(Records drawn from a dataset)
______
(** ** The deletion *)
(** What [walk] and the cursor of the search say of each other. *)
Lemma searched h lo hi key t pl s path b : tree_on pl t -> tree_wf h lo hi t -> lo < key < hi -> (h < BTREE_MAX_DEPTH)%nat -> walk key t path b ->
  (length path <= BTREE_MAX_DEPTH)%nat /\ NoDup (step_id <$> path) /\ (forall x, x ∈ step_id <$> path -> x ∈ tree_ids t) /\
  (forall q, q ∈ path -> (step_id q, step_node q) ∈ nodes t) /\
  exists c, btree_cursor_search (bt_id t) key (wp pl s) = Ret (if b then - EEXIST else 0, c) (wp (pins (step_id <$> path) pl) s) /\
    S (depth c) = length path /\ forall j q, path !! j = Some q -> cnodes c !! j = Some (step_node q) /\ positions c !! j = Some q.2.
Proof.
  intros Ht Hw Hk Hh Hwk. destruct (cursor_search_spec h lo hi key t pl s Ht Hw Hk Hh) as (path' & b' & Hwk' & _ & Hlen & E & _).
  destruct (walk_det key t path b Hwk path' b' Hwk') as [<- <-]. destruct (walk_pages key pl t path b Ht Hwk) as [_ Hnd].
  pose proof (proj1 (Forall_forall _ _) (walk_nodes key t path b Hwk)) as Hn.
  destruct (fill_spec path btree_cursor_init) as (D & N & _); [by intros ->; inversion Hwk|done..|]. split; [done|]. split; [done|].
  split; [intros x (q & -> & Hq)%list_elem_of_fmap; by eapply in_ids, Hn|]. split; [exact Hn|]. exists (fill path btree_cursor_init). split; [exact E|].
  split; [rewrite D; cbn [depth btree_cursor_init Nat.add]; by destruct path; [inversion Hwk|]|]. intros j q Hq. exact (N j q Hq).
Qed.
Lemma path_fresh init (q1 q2 q : pstep) : NoDup (step_id <$> (init ++ [q1; q2])) -> q ∈ init -> step_id q <> step_id q1 /\ step_id q <> step_id q2.
Proof.
  rewrite fmap_app. intros (_ & H & _)%NoDup_app Hq. specialize (H (step_id q) (list_elem_of_fmap_2 step_id _ q Hq)).
  cbn [fmap list_fmap] in H. rewrite !elem_of_cons in H. tauto.
Qed.
(** The sibling is not on the path. *)
Lemma sibling_off_path t init pid pn i id n pos lid l :
  NoDup (tree_ids t) -> (lid, l) ∈ nodes t -> level l = 0 -> pid <> lid -> lid <> id ->
  (forall q, q ∈ init -> (step_id q, step_node q) ∈ nodes t /\ level (step_node q) <> 0) ->
  lid ∉ step_id <$> (init ++ [(pid, pn, i); (id, n, pos)]).
Proof.
  intros Hnd Hl Ll N1 N3 Hin (q & E & Hq)%list_elem_of_fmap. apply elem_of_app in Hq as [Hq|Hq].
  - destruct (Hin q Hq) as [H1 H2]. rewrite <- E in H1. by rewrite (node_of_id t lid _ l Hnd H1 Hl) in H2.
  - apply elem_of_cons in Hq as [->|Hq%list_elem_of_singleton]; [by apply N1|]. subst q. by apply N3.
Qed.
(** The cursor after the redistribution. *)
Lemma borrow_cursor t3 init (q1 q2 : pstep) c pn' n1 n2 :
  (forall j q, (init ++ [q1; q2]) !! j = Some q -> cnodes c !! j = Some (step_node q)) ->
  (step_id q1, pn') ∈ nodes t3 -> (step_id q2, n2) ∈ nodes t3 -> (forall q, q ∈ init -> (step_id q, step_node q) ∈ nodes t3) ->
  key_count pn' = key_count (step_node q1) ->
  forall j q, (init ++ [q1; q2]) !! j = Some q -> exists m m',
    cnodes (set_cnode (S (length init)) n2 (set_cnode (length init) pn' (set_cnode (S (length init)) n1 c))) !! j = Some m /\
    (step_id q, m') ∈ nodes t3 /\ bframe m = bframe m' /\ (0 < key_count (step_node q) -> j <> S (length init) -> 0 < key_count m).
Proof.
  intros Hc H1 H2 Hi Hcount j q Hq. cbn [set_cnode cnodes].
  assert (Hend : (init ++ [q1; q2]) !! S (length init) = Some q2)
    by (rewrite lookup_app_r by lia; by replace (S (length init) - length init)%nat with 1%nat by lia).
  pose proof (Hc _ _ Hend) as Hlt%lookup_lt_Some. destruct (decide (j = S (length init))) as [->|J1].
  - exists n2, n2. rewrite list_lookup_insert_eq by (rewrite !length_insert; done). by replace q with q2 by congruence.
  - rewrite list_lookup_insert_ne by done. destruct (decide (j = length init)) as [->|J2].
    + exists pn', pn'. rewrite list_lookup_insert_eq by (rewrite length_insert; lia). rewrite list_lookup_middle in Hq by done. injection Hq as <-.
      split_and!; try done. by rewrite Hcount.
    + exists (step_node q), (step_node q). rewrite !list_lookup_insert_ne by done. split; [by apply Hc|]. split; [|done].
      apply Hi, (list_elem_of_lookup_2 _ j). apply lookup_lt_Some in Hq as Hj. rewrite length_app in Hj. cbn in Hj. by rewrite lookup_app_l in Hq by lia.
Qed.
Lemma borrow_effect h lo hi key t pl s init pid pn i id n pos lid l :
  tree_on pl t -> tree_wf h lo hi t -> lo < key < hi -> (h < BTREE_MAX_DEPTH)%nat -> 0 < key_count (bt_node t) ->
  borrows key t init pid pn i id n pos lid l ->
  exists pl' k pn' l' n1 n2, btree_delete (bt_id t) key (wp pl s) = Ret 0 (wp pl' s) /\
    tree_on pl' (borrowed t pid id lid n1 n2 pn' l') /\ node_keys n1 = delete pos (node_keys n) /\
    rekeyed pn pn' /\ node_keys pn' = <[i := k]> (node_keys pn) /\ slots pn' = slots pn /\
    rekeyed l l' /\ node_keys l = node_keys l' ++ [k] /\ node_keys n2 = k :: node_keys n1.
Proof.
  intros Ht Hw Hk Hh Hroot Hbo. pose proof (is_placed key t h lo hi init pid pn i id n pos lid l Hw (to_ids _ _ Ht) Hbo)
    as [Hp Hl (Wp & Wl & Wn) _ (Ll & Lp) (N1 & N2 & N3) Hi Hkey Hsl _ Hg _].
  pose proof Hbo as [Hwk Hlf Hmin _ Hln Hsp].
  pose proof (inner_levels key t h lo hi init pid pn i id n pos lid l Hw (to_ids _ _ Ht) Hbo) as Hinner.
  destruct (searched h lo hi key t pl s _ _ Ht Hw Hk Hh Hwk) as (Hlen & Hnd & Hids & Hns & c & E & Hd & Hc).
  set (path := init ++ [(pid, pn, S i); (id, n, pos)]) in *. set (ids := step_id <$> path) in *.
  assert (Hpos : Z.of_nat pos < key_count n).
  { apply lookup_lt_Some in Hkey. unfold node_keys in Hkey. rewrite length_take in Hkey. lia. }
  destruct (remove_at_spec n pos Wn Hpos) as (n1 & En & Wn1 & Cn1 & Ln1 & Fn1 & Kn1 & _ & On1).
  assert (Hdepth : depth c = S (length init)) by (unfold path in Hd; rewrite length_app in Hd; cbn in Hd; lia).
  destruct (Hc (length init) (pid, pn, S i)) as [Hcu Hpu]; [by apply list_lookup_middle|].
  destruct (Hc (S (length init)) (id, n, pos)) as [Hcn Hcp]; [unfold path; rewrite lookup_app_r by lia; by replace (S (length init) - length init)%nat with 1%nat by lia|].
  destruct (store_in_tree t ids s Hids Hnd pl id n n1 Ht Hl (On1 (to_ok _ _ Ht _ _ Hl)) Fn1) as (pl1 & S1 & T1). set (t1 := set_node id n1 t) in *.
  assert (Hids1 : forall x, x ∈ ids -> x ∈ tree_ids t1) by (intros; unfold t1; rewrite set_node_ids; by apply Hids).
  assert (Hin1 : (id, n1) ∈ nodes t1 /\ (lid, l) ∈ nodes t1 /\ (pid, pn) ∈ nodes t1).
  { unfold t1. rewrite !in_set_node. split_and!; [left|right|right]; try done. split_and!; try done. by eapply in_ids. }
  destruct Hin1 as (Hl1 & Hln1 & Hp1). destruct (mark_in_tree t1 ids s Hids1 Hnd pl1 id n1 n1 T1 Hl1 eq_refl) as (pl2 & S2 & T2).
  assert (Hni : lid ∉ ids).
  { apply (sibling_off_path t init pid pn (S i) id n pos lid l (to_ids _ _ Ht) Hln Ll); [done|done|]. intros q Hq.
    split; [apply Hns, elem_of_app; by left|]. by apply (proj1 (Forall_forall _ _) Hinner). }
  destruct (open_in_tree t1 ids s Hids1 Hnd pl2 lid l T2 Hln1 Hni) as (lfid & El & Eld & _ & Hlf').
  destruct (borrow_left pn i l n1 Wp Wl Wn1 (to_ok _ _ Ht _ _ Hln) (On1 (to_ok _ _ Ht _ _ Hl)) ltac:(congruence) ltac:(rewrite Cn1, Hmin; done) Hsp Hi)
    as (k & pn' & l' & n2 & Er & Rp & Cp & Kp & Sp & Rl & Kl & Rn & Kn).
  assert (Hids2 : forall x, x ∈ ids ++ [lid] -> x ∈ tree_ids t1).
  { intros x [Hx|Hx%list_elem_of_singleton]%elem_of_app; [by apply Hids1|subst x; by eapply in_ids]. }
  assert (Hnd2 : NoDup (ids ++ [lid])).
  { apply NoDup_app. split; [done|]. split; [by intros x Hx ->%list_elem_of_singleton|apply NoDup_singleton]. }
  destruct (redistribute_left_run t1 (ids ++ [lid]) s pl2 pid pn i lid l id n1 pn' l' n2 Hids2 Hnd2 T2 Hp1 Hln1 Hl1 N1 N2 N3 Er Rp Rl Rn) as (pl3 & S3 & T3).
  exists pl3, k, pn', l', n1, n2. split; [|by split_and!]. set (t3 := set_node pid pn' _) in T3.
  assert (Hids3 : forall x, x ∈ ids -> x ∈ tree_ids t3) by (intros; unfold t3; rewrite !set_node_ids; by apply Hids1).
  assert (Hn3 : forall y m, (y, m) ∈ nodes t3 <-> (y = pid /\ m = pn') \/ (y = id /\ m = n2) \/ (y = lid /\ m = l') \/
    ((y <> pid /\ y <> id /\ y <> lid) /\ (y, m) ∈ nodes t)).
  { intros y m. by apply (in_borrowed key t h lo hi init pid pn i id n pos lid l Hw (to_ids _ _ Ht) Hbo). }
  destruct (open_in_tree t3 ids s Hids3 Hnd pl3 lid l' T3 ltac:(apply Hn3; tauto) Hni) as (f' & _ & _ & Eu & Hf').
  assert (f' = lfid) as -> by (destruct Rl; congruence).
  set (c' := set_cnode (S (length init)) n2 (set_cnode (length init) pn' (set_cnode (S (length init)) n1 c))).
  assert (Hinit : forall q, q ∈ init -> (step_id q, step_node q) ∈ nodes t3).
  { intros q Hq. apply Hn3. right; right; right. split; [|by apply Hns, elem_of_app; left].
    destruct (path_fresh init (pid, pn, S i) (id, n, pos) q Hnd Hq) as [? ?]. split_and!; try done.
    intros Hx. apply Hni. rewrite <- Hx. by apply list_elem_of_fmap_2, elem_of_app; left. }
  assert (Hcs : forall j q, path !! j = Some q -> exists m m', cnodes c' !! j = Some m /\ (step_id q, m') ∈ nodes t3 /\ bframe m = bframe m' /\
    (0 < key_count (step_node q) -> j <> S (length init) -> 0 < key_count m)).
  { apply (borrow_cursor t3 init (pid, pn, S i) (id, n, pos) c pn' n1 n2); [by intros j q Hq; apply Hc|apply Hn3; by left|apply Hn3; tauto|done|done]. }
  destruct (walk_head _ _ _ _ Hwk) as (p0 & rest & Hhead). destruct (Hcs 0%nat (bt_id t, bt_node t, p0)) as (m & _ & Hm & _ & _ & Hmc); [by rewrite Hhead|].
  eapply (delete_borrow_run (bt_id t) key ids (ids ++ [lid]) (length init) c n n1 n2 pos pn pn' i lid l lfid m); try done.
  - unfold btree_node_is_underflow. by rewrite Cn1, Hmin.
  - by apply Hmc.
  - apply (cleanup_tree t3 ids c' s pl3 Hids3 Hnd T3); [unfold ids; rewrite length_fmap; by rewrite <- Hd|].
    intros j x Hx. unfold ids in Hx. rewrite list_lookup_fmap in Hx. destruct (path !! j) as [q|] eqn:Hq; [|done]. injection Hx as <-.
    destruct (Hcs j q Hq) as (m1 & m2 & H1 & H2 & H3 & _). by exists m1, m2.
Qed.

(** The key that was moved is a separator now, and not below it to the left. *)
Lemma moved_not_found h lo hi key t pl' s rel init pid pn i id n pos lid l n1 n2 pn' l' k :
  rel_kind rel = clustered_val KDS_CLUSTERED_BTREE -> root_page_id rel = bt_id t ->
  tree_wf h lo hi t -> NoDup (tree_ids t) -> lo < key < hi -> (h < BTREE_MAX_DEPTH)%nat -> borrows key t init pid pn i id n pos lid l ->
  (length init + 2 <= BTREE_MAX_DEPTH)%nat -> (forall q, q ∈ init -> (step_id q, step_node q) ∈ nodes t /\ step_id q <> pid /\ step_id q <> id) ->
  tree_on pl' (borrowed t pid id lid n1 n2 pn' l') -> rekeyed pn pn' -> node_keys pn' = <[i := k]> (node_keys pn) -> slots pn' = slots pn ->
  rekeyed l l' -> node_keys l = node_keys l' ++ [k] ->
  kds_index_search (Some rel) k (wp pl' s) = Ret (- ENOENT, None) (wp pl' s).
Proof.
  intros Hkind Hroot Hw Hnd Hk Hh Hbo Hlen Hinit Ht' [Lp' _ Wp' _] Kp Sp [Ll' _ Wl' _] Kl.
  pose proof (in_borrowed key t h lo hi init pid pn i id n pos lid l Hw Hnd Hbo n1 n2 pn' l') as Hin.
  pose proof (is_placed key t h lo hi init pid pn i id n pos lid l Hw Hnd Hbo)
    as [_ _ (Wp & Wl & _) (Sop & Sol & _) (Ll & Lp) (N1 & N2 & N3) Hi _ Hsl Hch Hg (lo' & hi' & Hb)].
  assert (Hkl : k ∈ node_keys l) by (rewrite Kl; apply elem_of_app; right; by left). pose proof (inner_levels key t h lo hi init pid pn i id n pos lid l Hw Hnd Hbo) as Hlv.
  assert (Sl' : sorted_keys l').
  { intros a b x y Hab Hx Hy. apply (Sol a b x y Hab); rewrite Kl; by apply lookup_app_l_Some. }
  assert (Hnk : k ∉ node_keys l').
  { intros (a & Ha)%list_elem_of_lookup. apply lookup_lt_Some in Ha as Hlt. pose proof (Sol a (length (node_keys l')) k k Hlt) as H. rewrite Kl in H.
    rewrite lookup_app_l, lookup_app_r, Nat.sub_diag in H by lia. specialize (H Ha eq_refl). lia. }
  pose proof (to_nodes _ _ Ht') as Hpg. unfold kds_index_search. rewrite Hkind, Hroot. cbn [clustered_val Z.eqb negb Pos.eqb]. cbn iota.
  replace BTREE_MAX_DEPTH with (length init + S (S (BTREE_MAX_DEPTH - length init - 2)))%nat by lia.
  rewrite (index_chain k pl' s (to_wf _ _ Ht') init (bt_id t) pid _ Hch (Hg k Hkl)).
  - rewrite (index_inner k pl' s _ pid pn' i lid (to_wf _ _ Ht')); [|apply Hpg, Hin; by left| |unfold slot_at in *; by rewrite Sp].
    + apply (index_leaf_miss k pl' s _ lid l' (to_wf _ _ Ht')); try done; [apply Hpg, Hin; tauto|congruence].
    + apply (guides_moved pn pn' i k lo' hi' pid); try done; [congruence|]. by apply (proj1 (Forall_forall _ _) Hb).
  - apply Forall_forall. intros q Hq. destruct (Hinit q Hq) as (H1 & H2 & H3). apply Hpg, Hin. right; right; right. split; [|done]. split_and!; try done.
    intros E. apply (proj1 (Forall_forall _ _) Hlv q Hq). rewrite E in H1. by rewrite (node_of_id t lid _ l Hnd H1 (bo_node _ _ _ _ _ _ _ _ _ _ _ Hbo)).
Qed.

(** C22.  A deletion that borrows from the left sibling, in a tree of any depth.
    It returns 0, and the pages hold a tree again with the pages of the old
    one, but more than the deleted key is lost.  The separator [sep] above
    the two leaves is overwritten by the moved key [k], although a split has
    left [sep] nowhere else: it is gone from the tree.  The moved key is now
    in two nodes, which no search tree allows, and a lookup, which looks for a
    separator in the subtree to its left, does not find it. *)
Theorem delete_borrow_loses_keys rel h lo hi key t pl s init pid pn i id n pos lid l :
  rel_kind rel = clustered_val KDS_CLUSTERED_BTREE -> root_page_id rel = bt_id t ->
  tree_on pl t -> tree_wf h lo hi t -> lo < key < hi -> (h < BTREE_MAX_DEPTH)%nat -> 0 < key_count (bt_node t) ->
  borrows key t init pid pn i id n pos lid l ->
  exists pl' t' sep k, node_keys pn !! i = Some sep /\ last (node_keys l) = Some k /\
    btree_delete (bt_id t) key (wp pl s) = Ret 0 (wp pl' s) /\ tree_on pl' t' /\
    (forall x, key_in x t' <-> key_in x t /\ x <> key /\ x <> sep) /\
    (forall h lo hi, ~ tree_wf h lo hi t') /\
    kds_index_search (Some rel) k (wp pl' s) = Ret (- ENOENT, None) (wp pl' s).
Proof.
  intros Hkind Hrp Ht Hw Hk Hh Hroot Hbo. pose proof (to_ids _ _ Ht) as Hnd.
  destruct (borrow_effect h lo hi key t pl s init pid pn i id n pos lid l Ht Hw Hk Hh Hroot Hbo)
    as (pl' & k & pn' & l' & n1 & n2 & E & Ht' & K1 & Rp & Kp & Sp & Rl & Kl & K2).
  pose proof (is_placed key t h lo hi init pid pn i id n pos lid l Hw Hnd Hbo) as Hpl. destruct (lookup_lt_is_Some_2 _ _ (pc_sep _ _ _ _ _ _ _ _ _ _ _ Hpl)) as [sep Hsep].
  exists pl', (borrowed t pid id lid n1 n2 pn' l'), sep, k. split; [done|]. split; [by rewrite Kl, last_snoc|]. split; [done|]. split; [done|].
  split; [intros x; by eapply key_in_borrowed|]. split; [intros h' lo' hi'; by eapply borrowed_not_wf|].
  destruct (searched h lo hi key t pl s _ _ Ht Hw Hk Hh (bo_walk _ _ _ _ _ _ _ _ _ _ _ Hbo)) as (Hlen & Hndp & _ & Hns & _).
  eapply (moved_not_found h lo hi key t pl' s rel init); try done; [rewrite length_app in Hlen; cbn in Hlen; lia|].
  intros q Hq. split; [apply Hns, elem_of_app; by left|]. by apply (path_fresh init (pid, pn, S i) (id, n, pos)).
Qed.
End Delete.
______
Task: The lines above, from the first through the one containing "(length path <= BTREE_MAX_DEPTH)%nat", must be restated word for word, with nothing added.

Output of the task:
(** ** The deletion *)
(** What [walk] and the cursor of the search say of each other. *)
Lemma searched h lo hi key t pl s path b : tree_on pl t -> tree_wf h lo hi t -> lo < key < hi -> (h < BTREE_MAX_DEPTH)%nat -> walk key t path b ->
  (length path <= BTREE_MAX_DEPTH)%nat /\ NoDup (step_id <$> path) /\ (forall x, x ∈ step_id <$> path -> x ∈ tree_ids t) /\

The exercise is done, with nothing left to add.